— EXERCISE BRIEF —
Where the listing below has a line with "V1 hx = bellman pow nk nz eta beta K P V0", write out exactly that line and every line after it, stopping after the line with "of_list [1; 2] g".

— RECORDS SUPPLIED —
(** Property X12: at a state whose resources reach the first grid point,
    on a strictly increasing grid, the bisection pass writes a policy
    index that is in the grid and affordable, whatever the shape of the
    objective, together with the objective of that index; the index is
    recovered exactly by the conversion [(int) G[hx]] of the
    policy-fixed pass. *)
Theorem bisection_policy_affordable (pow : REAL -> REAL -> REAL)
  (nk nz : Z) (eta beta alpha delta : REAL) (K Zg P V0 V G : array)
  (hx : Z) :
  (1 <= nk)%Z -> increasing nk K ->
  K 0%Z <= ydepK_at pow nk alpha delta K Zg hx ->
  exists (V1 G1 : array) (g : Z),
    vfStep pow nk nz eta beta alpha delta "b" false K Zg P V0 V G hx
    = Some (V1, G1) /\
    G1 hx = IZR g /\ int_of_real (G1 hx) = g /\
    (0 <= g < nk)%Z /\
    K g <= ydepK_at pow nk alpha delta K Zg hx /\
    V1 hx = bellman pow nk nz eta beta K P V0
              (ydepK_at pow nk alpha delta K Zg hx)
              ((hx - Z.rem hx nk) ÷ nk) g.
Proof.
  intros Hnk Hinc Hfirst.
  destruct (vfStep_binary pow nk nz eta beta alpha delta K Zg P V0 hx Hnk
              V G) as (khi & v & gr & Hkhi & Hbin & Hstep).
  destruct (upper_index_post _ nk K Hnk Hinc Hfirst)
    as (khi' & Hkhi' & Hrange & Hfeas).
  rewrite Hkhi in Hkhi'. injection Hkhi' as <-.
  destruct (binary_max_member pow 0 nk nz
              (ydepK_at pow nk alpha delta K Zg hx) eta beta K
              (ptr_add P ((hx - Z.rem hx nk) ÷ nk)) (ptr_add V0 0)
              (khi - 0 + 1)) as (g & Hg & Hgr); [lia|].
  rewrite Hg in Hbin. injection Hbin as <- <-.
  exists (store V hx
            (objective pow 0 nk nz (ydepK_at pow nk alpha delta K Zg hx)
               eta beta K (ptr_add P ((hx - Z.rem hx nk) ÷ nk))
               (ptr_add V0 0) g)),
         (store G hx (IZR (0 + g))), g.
  split; [exact Hstep|]. rewrite !store_same.
  change (0 + g)%Z with g. rewrite int_of_real_IZR, objective_bellman.
  repeat split; try lia. apply Hfeas. lia.
Qed.

Lemma bisection_policy_affordable_witness :
  exists (V1 G1 : array) (g : Z),
    vfStep libm_pow 2 1 2 (1 / 2) (1 / 2) 0 "b" false
      (of_list [1; 2]) (of_list [2]) (of_list [1]) (of_list [0; 0])
      (fun _ => 0) (fun _ => 0) 0 = Some (V1, G1) /\
    G1 0%Z = IZR g /\ int_of_real (G1 0%Z) = g /\
    (0 <= g < 2)%Z /\
    of_list [1; 2] g
    <= ydepK_at libm_pow 2 (1 / 2) 0 (of_list [1; 2]) (of_list [2]) 0 /\
    V1 0%Z = bellman libm_pow 2 1 2 (1 / 2) (of_list [1; 2]) (of_list [1])
               (of_list [0; 0])
               (ydepK_at libm_pow 2 (1 / 2) 0 (of_list [1; 2])
                  (of_list [2]) 0)
               ((0 - Z.rem 0 2) ÷ 2) g.
Proof.
  apply bisection_policy_affordable.
  - lia.
  - increasing_list.
  - rewrite ydepK_above_grid. unfold of_list. simpl. lra.
Defined.

(** ** The Bellman step as an operator on [V0] *)

Lemma sum_loop_le (f g : Z -> REAL) (n : Z) :
  (forall m : Z, (0 <= m < n)%Z -> f m <= g m) ->
  for_loop 0 n (fun m s => s + f m) 0
  <= for_loop 0 n (fun m s => s + g m) 0.
Proof.
  intros H. destruct (Z_le_gt_dec 0 n) as [Hn|Hn].
  - apply (for_loop_inv
             (fun i s => for_loop 0 i (fun m s => s + f m) 0 <= s));
      [assumption | |].
    + rewrite for_loop_empty by lia. lra.
    + intros i t Hi Ht. rewrite for_loop_snoc by lia.
      specialize (H i Hi). lra.
  - rewrite !for_loop_empty by lia. lra.
Qed.
(** C3, amended.  A client without a live entry makes [N + 2]
    admission checks, where [N] is the ceiling in force: the first
    [N + 1] inside the window that the first one opens (every clock
    reading no later than its reset time), the last one after the reset
    time.  The first [N] are allowed, with [remaining] going from
    [N - 1] down to [0] and the stored count going from [1] up to [N];
    check [N + 1] is denied, leaves the entry at count [N], and
    announces the time to the reset in seconds, rounded up, which is
    positive when the check comes before the reset time and 0 when it
    comes at it; the last check replaces the entry by one of count [1]
    in a new window and returns [remaining = N - 1].  Whenever a check
    is allowed, the count it stores is at most [N]. *)
Theorem rate_limit_window
    (host : Host) {Body : Type} (request : NextRequest Body) (w : World) :
  let N := Z.to_nat (maxAttempts host) in
  let c := clockReads w in
  let t0 := clock host c in
  let t1 := clock host (c + 2 * N + 1) in
  no_live_entry host (getClientIP request) w ->
  (forall i, (i <= 2 * N)%nat -> clock host (c + i) <= t0 + windowMs host) ->
  t0 + windowMs host < t1 ->
  clock host (c + 2 * N + 2) <= t1 + windowMs host ->
  (exists w' : World,
      admissions host request (N + 2) w = (window_trace host c, w'))
  /\ Forall (within_ceiling host) (window_trace host c)
  /\ 0 <= retry_seconds host c
  /\ (clock host (c + 2 * N) < t0 + windowMs host -> 0 < retry_seconds host c)
  /\ (clock host (c + 2 * N) = t0 + windowMs host -> retry_seconds host c = 0).
Proof.
  intros N c t0 t1 Hfresh Hwin Hafter Hsweep.
  pose proof (maxAttempts_pos host) as HN.
  assert (HNz : Z.of_nat N = maxAttempts host) by (subst N; lia).
  assert (HNn : (1 <= N)%nat) by lia.
  (* the first check opens the window *)
  destruct (check_no_live_entry host request w Hfresh) as (s1 & Hcheck1 & Hs1).
  { specialize (Hwin 1%nat). rewrite Nat.add_1_r in Hwin.
    subst c t0. specialize (Hwin ltac:(lia)). lia. }
  fold c t0 in Hcheck1, Hs1. cbn [admitted snd] in Hs1.
  (* the next N - 1 checks fill it *)
  destruct (admissions_live host request (N - 1) (admitted_world w s1) _ Hs1)
    as (w2 & e2 & Htrace & Hreads & Hget2 & Hcount2 & Hreset2 & Hlast2).
  { cbn [count]. lia. }
  { intros i Hi. cbn [entry_resetTime clockReads admitted_world]. fold c.
    replace (S (S c) + i)%nat with (c + (2 + i))%nat by lia.
    specialize (Hwin (2 + i)%nat ltac:(lia)). lia. }
  cbn [count entry_resetTime lastRequest clockReads admitted_world]
    in Htrace, Hreads, Hcount2, Hreset2, Hlast2.
  fold c in Htrace, Hreads, Hlast2.
  assert (Hlast : lastRequest e2 = clock host (c + 2 * (N - 1))).
  { rewrite Hlast2. destruct (N - 1)%nat as [|n'] eqn:En.
    - subst t0. f_equal. lia.
    - f_equal. lia. }
  clear Hlast2.
  assert (Hreads2 : clockReads w2 = (c + 2 * N)%nat) by lia.
  clear Hreads.
  (* check N + 1 finds the entry at the ceiling *)
  assert (Hnow2 : clock host (clockReads w2) <= t0 + windowMs host).
  { rewrite Hreads2. apply Hwin. lia. }
  pose proof (check_at_ceiling host request w2 e2 Hget2 ltac:(lia) ltac:(lia))
    as Hdenied.
  rewrite Hreads2 in Hnow2, Hdenied.
  (* the last check comes after the reset time *)
  assert (Hreads3 : clockReads (tick w2) = (c + 2 * N + 1)%nat).
  { cbn [clockReads tick]. lia. }
  destruct (check_no_live_entry host request (tick w2))
    as (s4 & Hcheck4 & Hs4).
  { unfold no_live_entry. rewrite Hreads3.
    cbn [rateLimitStore tick]. rewrite Hget2, Hreset2. fold t1. lia. }
  { rewrite Hreads3. replace (S (c + 2 * N + 1)) with (c + 2 * N + 2)%nat by lia.
    fold t1. lia. }
  rewrite Hreads3 in Hcheck4, Hs4. fold t1 in Hcheck4, Hs4.
  unfold window_trace, retry_seconds. fold N t0 t1.
  split; [|split; [|split; [|split]]].
  - eexists.
    replace (N + 2)%nat with (1 + ((N - 1) + 2))%nat by lia.
    rewrite admissions_app. simpl (admissions host request 1 w).
    rewrite Hcheck1. cbn iota beta.
    rewrite admissions_app, Htrace. simpl (admissions host request 2 w2).
    rewrite Hdenied, Hcheck4. cbn iota beta.
    assert (Hseq : seq 0 N = 0%nat :: map S (seq 0 (N - 1))).
    { destruct N as [|n]; [lia|]. simpl. rewrite seq_shift, Nat.sub_0_r. reflexivity. }
    rewrite Hseq. cbn [map app]. rewrite map_map.
    cbn [rateLimitStore admitted_world tick].
    rewrite Hs1, Hs4, Hget2, Hreset2.
    destruct e2 as [count2 reset2 last2].
    cbn [count entry_resetTime lastRequest] in Hcount2, Hreset2, Hlast.
    subst count2 reset2 last2.
    f_equal. f_equal.
    + unfold admitted. cbn [fst]. rewrite Nat.mul_0_r, Nat.add_0_r. reflexivity.
    + f_equal.
      * apply map_ext. intros j. apply admitted_ext; [lia | reflexivity | f_equal; lia].
      * replace (1 + Z.of_nat (N - 1)) with (maxAttempts host) by lia.
        reflexivity.
  - apply Forall_app; split.
    + apply Forall_forall. intros [r stored] Hin _.
      apply list_elem_of_In, in_map_iff in Hin.
      destruct Hin as (k & Hk & Hin). apply in_seq in Hin.
      unfold admitted in Hk. inversion Hk; subst r stored.
      eexists; split; [reflexivity|]. cbn [count]. lia.
    + repeat constructor.
      * unfold within_ceiling. cbn [fst allowed]. discriminate.
      * intros _. eexists; split; [reflexivity|]. cbn [count]. lia.
  - apply ceil_div_nonneg. lia.
  - intros Hbefore. apply ceil_div_pos. lia.
  - intros Hat. rewrite Hat, Z.sub_diag. reflexivity.
Qed.

(** C3 as stated fails at the reset time itself.  On a production
    server (ceiling 3) a new client's first check, at time 0, opens a
    window that ends at 86400000; three checks are allowed; the fourth
    comes at 86400000 exactly.  The window has not passed, so the entry
    is kept and the check is denied: with [retryAfter = 0], not a
    positive number. *)
Lemma denied_at_the_reset_time_retries_after_zero :
  let host := Demo.idle_server (Demo.ticking_then_at 6 86400000) in
  let results :=
    map fst (fst (admissions host Demo.incomplete_request 4 Demo.new_world)) in
  results =
    [ {| allowed := true; remaining := 2; resetTime := 86400000; retryAfter := None |};
      {| allowed := true; remaining := 1; resetTime := 86400000; retryAfter := None |};
      {| allowed := true; remaining := 0; resetTime := 86400000; retryAfter := None |};
      {| allowed := false; remaining := 0; resetTime := 86400000;
         retryAfter := Some 0 |} ]
  /\ clock host 6 = 86400000
  /\ ~ (exists r seconds,
          results !! 3%nat = Some r /\ retryAfter r = Some seconds /\ 0 < seconds).
Proof.
  cbv zeta.
  assert (Hresults :
    map fst (fst (admissions (Demo.idle_server (Demo.ticking_then_at 6 86400000))
                    Demo.incomplete_request 4 Demo.new_world)) =
    [ {| allowed := true; remaining := 2; resetTime := 86400000; retryAfter := None |};
      {| allowed := true; remaining := 1; resetTime := 86400000; retryAfter := None |};
      {| allowed := true; remaining := 0; resetTime := 86400000; retryAfter := None |};
      {| allowed := false; remaining := 0; resetTime := 86400000;
         retryAfter := Some 0 |} ]) by (vm_compute; reflexivity).
  rewrite Hresults. split; [reflexivity|]. split; [reflexivity|].
  intros (r & seconds & Hr & Hseconds & Hpos).
  cbn in Hr. injection Hr as <-. cbn in Hseconds. injection Hseconds as <-. lia.
Qed.

(** ** The response processor *)

Lemma qualityScore_additive (metadata : AIResponseHandler.BareMetadata) :
  AIResponseHandler.qualityScore metadata =
    dimension_points_of (AIResponseHandler.bare_dimensions metadata)
    + QualitySpec.time_points (AIResponseHandler.bare_generationTime metadata)
    + QualitySpec.size_points (AIResponseHandler.bare_size metadata).
Proof.
  unfold AIResponseHandler.qualityScore, dimension_points_of,
    QualitySpec.dimension_points, QualitySpec.time_points, QualitySpec.size_points.
  destruct (AIResponseHandler.bare_dimensions metadata) as [d|];
    destruct (AIResponseHandler.bare_size metadata);
    repeat match goal with
           | |- context [?a >=? ?b] => destruct (Z.geb_spec a b)
           | |- context [?a <=? ?b] => destruct (Z.leb_spec a b)
           | |- context [?a <? ?b] => destruct (Z.ltb_spec a b)
           end; lia.
Qed.

Lemma assessQuality_tier (metadata : AIResponseHandler.BareMetadata)
    (options : AIResponseHandler.ValidationOptions) :
  AIResponseHandler.assessQuality metadata options =
    QualitySpec.tier (AIResponseHandler.qualityScore metadata).
Proof.
  unfold AIResponseHandler.assessQuality, QualitySpec.tier.
  repeat match goal with
         | |- context [?a >=? ?b] => destruct (Z.geb_spec a b)
         | |- context [?a <=? ?b] => destruct (Z.leb_spec a b)
         end; try reflexivity; lia.
Qed.

(** What a successful [processResponse] returns: the upstream payload,
    the metrics and the dimensions that validation found, with the tier
    that [assessQuality] gives them. *)
Lemma processResponse_success (host : Host)
    (response : AIService.GenerationResponse) (metrics : AIGenerationMetrics)
    (validationOptions : AIResponseHandler.ValidationOptions)
    (w w' : World) (result : AIResponseHandler.ProcessedResponse) :
  processResponse host response metrics validationOptions w = (Returns result, w') ->
  AIResponseHandler.success result = true ->
  exists validation md,
    validation =
      validateImageData host (Js.or_str (AIService.imageData response) "")
        (AIResponseHandler.merge_options
           AIResponseHandler.DEFAULT_VALIDATION validationOptions)
    /\ AIResponseHandler.isValid validation = true
    /\ AIResponseHandler.metadata result = Some md
    /\ AIResponseHandler.dimensions md = AIResponseHandler.found_dimensions validation
    /\ AIResponseHandler.generationTime md = metrics_duration metrics
    /\ AIResponseHandler.size md = metrics_size metrics
    /\ AIResponseHandler.quality md =
         AIResponseHandler.assessQuality (bare_of md)
           (AIResponseHandler.merge_options
              AIResponseHandler.DEFAULT_VALIDATION validationOptions)
    /\ AIResponseHandler.warnings result =
         (if Nat.ltb 0 (length (AIResponseHandler.warnings_found validation))
          then Some (AIResponseHandler.warnings_found validation) else None).
Proof.
  unfold processResponse, try_catch, bind, Date_now, ret, failed_response.
  destruct (negb (AIService.success response)
            || negb (Js.truthy_str (AIService.imageData response)))%bool.
  { intros [= <- _]. discriminate. }
  destruct (AIResponseHandler.isValid (validateImageData host _ _)) eqn:Hvalid;
    cbn [negb].
  2:{ intros [= <- _]. discriminate. }
  intros [= <- _] _.
  eexists; eexists; split; [reflexivity|].
  split; [exact Hvalid|].
  cbn. repeat split; reflexivity.
Qed.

— RESULT —
    V1 hx = bellman pow nk nz eta beta K P V0
              (ydepK_at pow nk alpha delta K Zg hx)
              ((hx - Z.rem hx nk) ÷ nk) g.
Proof.
  intros Hnk Hinc Hfirst.
  destruct (vfStep_binary pow nk nz eta beta alpha delta K Zg P V0 hx Hnk
              V G) as (khi & v & gr & Hkhi & Hbin & Hstep).
  destruct (upper_index_post _ nk K Hnk Hinc Hfirst)
    as (khi' & Hkhi' & Hrange & Hfeas).
  rewrite Hkhi in Hkhi'. injection Hkhi' as <-.
  destruct (binary_max_member pow 0 nk nz
              (ydepK_at pow nk alpha delta K Zg hx) eta beta K
              (ptr_add P ((hx - Z.rem hx nk) ÷ nk)) (ptr_add V0 0)
              (khi - 0 + 1)) as (g & Hg & Hgr); [lia|].
  rewrite Hg in Hbin. injection Hbin as <- <-.
  exists (store V hx
            (objective pow 0 nk nz (ydepK_at pow nk alpha delta K Zg hx)
               eta beta K (ptr_add P ((hx - Z.rem hx nk) ÷ nk))
               (ptr_add V0 0) g)),
         (store G hx (IZR (0 + g))), g.
  split; [exact Hstep|]. rewrite !store_same.
  change (0 + g)%Z with g. rewrite int_of_real_IZR, objective_bellman.
  repeat split; try lia. apply Hfeas. lia.
Qed.

Lemma bisection_policy_affordable_witness :
  exists (V1 G1 : array) (g : Z),
    vfStep libm_pow 2 1 2 (1 / 2) (1 / 2) 0 "b" false
      (of_list [1; 2]) (of_list [2]) (of_list [1]) (of_list [0; 0])
      (fun _ => 0) (fun _ => 0) 0 = Some (V1, G1) /\
    G1 0%Z = IZR g /\ int_of_real (G1 0%Z) = g /\
    (0 <= g < 2)%Z /\
    of_list [1; 2] g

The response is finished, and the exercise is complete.